The Apollo multi-deck chiller with sliding doors, top right. The lower pictures on the right show one of the reasons costs fall with doors fitted. In the middle picture is the engineering tray used in the running of an Apollo unit without doors. The lower picture shows the much smaller configuration required when the unit is supplied with doors.
He recognises that some retailers are nervous about installing doors but he says the firm has now carried out many retro-fits, both north and south of the border, has not heard of problems and has not been asked to go back and remove doors in any of the projects.
On any new installation he says it’s important to remember the tax relief that’s available for approved energy-efficient equipment under the Enhanced Capital Allowance and to ensure that if you do go for ECA-appropriate cabinets that you do so for all the other components of the system too.
And he also advises retailers to think of running costs as well as capital costs when installing refrigeration units, to consider leasing if that makes it more affordable to choose highly efficient kit and to consider a maintenance contract after warranties expire.
Retailers with older equipment should check with their contractor to see if it requires R22 gas, which is now well on the way to being phased out. No more of the gas is being made, the price of the remaining gas is likely to rise and it will eventually run out, he said.

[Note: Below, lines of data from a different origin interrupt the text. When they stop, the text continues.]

Lemma tiles_ends D lo l hi :
  Forall (chunk_of D) l → tiles lo l hi → StronglySorted Z.lt (chunk_end <$> l).
Proof.
  intros Hl. revert lo. induction Hl as [|x l Hx Hl IH]; intros lo Ht; [constructor|].
  destruct Ht as [<- Ht]. rewrite fmap_cons. constructor; [by eapply IH|].
  destruct (tiles_bounds D _ _ _ Hl Ht) as [_ Hb]. apply Forall_fmap, Forall_forall. intros c Hc. cbn.
  destruct (Hb c Hc). rewrite Forall_forall in Hl. destruct (Hl c Hc) as [[_ ?] _]. unfold chunk_end in *. lia.
Qed.

(** What became of a chunk: the receiver has its bytes, or it was sent once
    more than its priority and lost every time. *)
Definition stored (r : Connection) (ch : RangeBuf) : Prop :=
  ∃ k b, (k, b) ∈ rb_data (c_rec_buffer r) ∧ rg_off b = rg_off ch ∧ rg_data b = rg_data ch.
Definition given_up (lost : nat → bool) (s : Connection) (ch : RangeBuf) : Prop :=
  transmissions s (rg_off ch) = priority_of s (rg_off ch) + 1 ∧
  ∀ i, c_sent_pkt s !! i = Some (rg_off ch) → lost i = true.

Lemma transmissions_pos s o : 0 < transmissions s o ↔ o ∈ c_sent_pkt s.
Proof.
  unfold transmissions. split.
  - destruct (filter (λ x, x = o) (c_sent_pkt s)) as [|x l] eqn:Ef; [done|]. intros _.
    assert (x ∈ filter (λ x, x = o) (c_sent_pkt s)) as [<- ?]%list_elem_of_filter by (rewrite Ef; by left). done.
  - intros Ho. assert (o ∈ filter (λ x, x = o) (c_sent_pkt s)) as Hin by by apply list_elem_of_filter.
    destruct (filter _ _); [by apply elem_of_nil in Hin|]. rewrite zlen_cons. pose_len. lia.
Qed.

Section Ending.
Context (lost : nat → bool).

(** No chunk is sent more often than its budget allows. *)
Lemma transmissions_bound D all s r o :
  ends_ok D all s r → flow lost D s r → transmissions s o <= priority_of s o + 1 ∨ transmissions s o = 0.
Proof.
  intros [[Hi _] _] F. pose proof (si_budget _ _ Hi o) as Hb. destruct (c_sent_dic s !! o) as [x|] eqn:E; [|by right].
  left. destruct Hb as [Hx Hp]. pose proof (bu_range _ _ (fl_budgets _ _ _ _ F) o x E) as Hr.
  destruct (fl_counters _ _ _ _ F). unfold max_transfer in *.
  assert (Ht : 0 <= transmissions s o <= ♯(c_sent_pkt s)).
  { unfold transmissions, zlen. pose proof (length_filter (λ y, y = o) (c_sent_pkt s)). lia. }
  destruct (decide (transmissions s o <= priority_of s o + 1)) as [|Hn]; [done|]. exfalso.
  unfold wrap64, u64_bound in Hx. set (d := priority_of s o + 1 - transmissions s o) in *.
  rewrite <-(Z.mod_add d 1) in Hx by lia. rewrite Z.mod_small in Hx by lia. lia.
Qed.

Lemma received_stored D all s r ch :
  ends_ok D all s r → flow lost D s r → ch ∈ all → is_Some (c_recv_dic r !! rg_off ch) → stored r ch.
Proof.
  intros [[_ L] Hr] F Hch Hs. destruct (fl_delivery _ _ _ _ F) as [_ _ _ Hso _ _ Hstd].
  destruct (Hstd _ Hs) as (k & b & Hg & Ho). apply om_get_elem in Hg; [|done].
  pose proof (ri_buffer _ _ Hr) as Hcp. rewrite Forall_forall in Hcp.
  destruct (Hcp _ Hg) as (c & [_ Hc]%list_elem_of_filter & E1 & E2). cbn in E1, E2. exists k, b. split; [done|]. split; [done|].
  rewrite E2. f_equal. apply (tiles_same D 0 all (c_written_data s) c ch (le_chunks _ _ _ _ L) (le_tiles _ _ _ _ L) Hc Hch).
  left. congruence.
Qed.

• Refrigeration equipment provider Capital Cooling is another firm that stresses the importance of understanding running costs, the potential tax savings offered by the ECA and other benefits over and above the straightforward cost of equipment when choosing chiller systems.
And there are other things to consider when you’re thinking chiller, it says.
The firm has been working with a retailer to develop a chiller that has been designed and made to provide more space to display products.
The low-front, standard-height, integral multideck open-front chiller is part of Capital Cooling’s Troy range.
Capital Cooling marketing co-ordinator Fraser Scotcher said the low front “maximises the merchandising window and increases shelf space”.
The Troy unit is also available in a version with full glass doors.
Capital Cooling has also been working with a snack brand on development of its Apollo integral multideck chiller, available with and without glass doors. And it has recently added an energy-saving device to its portfolio.
The intelligent refrigeration control system, CAP-IRC, can be fitted to any multideck chiller, and can reduce power consumption by up to 30%, said Scotcher.
The device analyses the energy required to run the compressor by checking every 500th of a second on the power being used, it then manipulates the compressor’s operation to optimise efficiency.